Anyara offered her the cord.
‘It is Inurian’s,’ she said. ‘Orisian thought ... I thought it should come to you. For you to . . . bury.’
Ess’yr sat up carefully, protecting her injured ribs. She took the cord. She hardly looked at it, but closed it in her fist.
‘Thank you,’ she said, so quietly that Anyara almost did not hear.

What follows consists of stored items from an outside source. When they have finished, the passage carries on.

(** The code's walk is the specification's chain. *)
Lemma tx_gather_chain n q m i buf :
  ram_ok m -> queue_ok m q -> is_ready q = true -> 0 <= i -> 0 <= zlen buf <= MAX_TX_FRAME ->
  tx_gather n q m i buf =
    '(segs, _) ← chain n q m i;
    if MAX_TX_FRAME <? zlen buf + capacity (to_device segs) then None
    else packet ← contents m (to_device segs); Some (buf ++ packet).
Proof.
  intros Hm Hq Hr. revert i buf. induction n as [|n IH]; intros i buf Hi Hb; cbn [tx_gather chain].
  { cbn [mbind option_bind]. unfold to_device. cbn. rewrite (proj2 (Z.ltb_ge _ _)) by lia. cbn. by rewrite app_nil_r. }
  rewrite (desc_addr_lt m) by done. destruct (Z.leb_spec (num q) i); [done|]. cbn [mbind option_bind].
  destruct (read_desc_fields m q i) as (a & l & f & nx & -> & -> & -> & -> & -> & Hl & Hx); [done..|]. cbn [mbind option_bind d_flags d_len d_addr d_next].
  change VIRTQ_DESC_F_WRITE with (2 ^ 1). change VIRTQ_DESC_F_NEXT with (2 ^ 0). rewrite !land_pow2 by lia.
  destruct (Z.testbit f 1) eqn:Ew; cbn [negb mbind option_bind].
  - destruct (Z.testbit f 0); cbn [negb mbind option_bind]; [|].
    + rewrite IH by (done || lia). destruct (chain n q m nx) as [[rest e]|]; [|done]. cbn [mbind option_bind].
      unfold to_device. rewrite filter_cons_False by done. done.
    + unfold to_device. rewrite filter_cons_False by done. cbn. rewrite (proj2 (Z.ltb_ge _ _)) by lia. cbn. by rewrite app_nil_r.
  - rewrite (proj2 (checked_add_Some (zlen buf) l (zlen buf + l))) by (unfold MAX_TX_FRAME, NET_HDR_LEN, MAX_FRAME_LEN in *; lia). cbn [mbind option_bind].
    destruct (Z.ltb_spec MAX_TX_FRAME (zlen buf + l)) as [Hlt|Hge].
    + destruct (Z.testbit f 0); cbn [mbind option_bind].
      * destruct (chain n q m nx) as [[rest e]|] eqn:Ec; [|done]. cbn [mbind option_bind].
        unfold to_device. rewrite filter_cons_True by done. cbn [capacity foldr s_len].
        assert (0 <= capacity (to_device rest)) by (eapply capacity_nonneg, filter_lens, chain_lens; [exact Hm|exact Ec]).
        unfold to_device, capacity in *. by rewrite (proj2 (Z.ltb_lt _ _)) by lia.
      * unfold to_device. rewrite filter_cons_True by done. cbn. by rewrite (proj2 (Z.ltb_lt _ _)) by lia.
    + destruct (read m a l) as [bs|] eqn:Er; cbn [mbind option_bind].
      * destruct (read_ok m a l bs Hm ltac:(lia) Er) as (Hz & _).
        destruct (Z.testbit f 0); cbn [negb mbind option_bind].
        -- rewrite IH by (rewrite ?zlen_app; zlen_pos; done || lia). destruct (chain n q m nx) as [[rest e]|]; [|done]. cbn [mbind option_bind].
           unfold to_device. rewrite filter_cons_True by done. cbn [capacity foldr s_len s_addr]. rewrite zlen_app, Hz, Z.add_assoc.
           unfold capacity. destruct (_ <? _); [done|]. unfold contents. cbn [mapM s_addr s_len]. rewrite Er. cbn [mbind option_bind].
           destruct (mapM _ _); cbn; [|done]. by rewrite app_assoc.
        -- unfold to_device. rewrite filter_cons_True by done. cbn [capacity foldr s_len s_addr list_filter]. rewrite filter_nil. cbn [foldr].
           rewrite Z.add_0_r, (proj2 (Z.ltb_ge _ _)) by lia. unfold contents. cbn [mapM s_addr s_len]. rewrite Er. cbn. by rewrite app_nil_r.
      * destruct (Z.testbit f 0); cbn [mbind option_bind].
        -- destruct (chain n q m nx) as [[rest e]|]; [|done]. cbn [mbind option_bind]. unfold to_device. rewrite filter_cons_True by done.
           destruct (_ <? _); [done|]. unfold contents. cbn [mapM s_addr s_len]. rewrite Er. done.
        -- unfold to_device. rewrite filter_cons_True by done. destruct (_ <? _); [done|]. unfold contents. cbn [mapM s_addr s_len]. rewrite Er. done.
Qed.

It felt as though there should be something more to say. Anyara saw no emotion in Ess’yr’s face, but those knuckles were white, the pale fingernails digging into the palm of the hand. For the space of a few heartbeats Anyara hesitated and wished that this woman was less of a stranger to her; wished they had something more in common than loss. She rose and turned to go. As she reached for the door flap a thought occurred to her.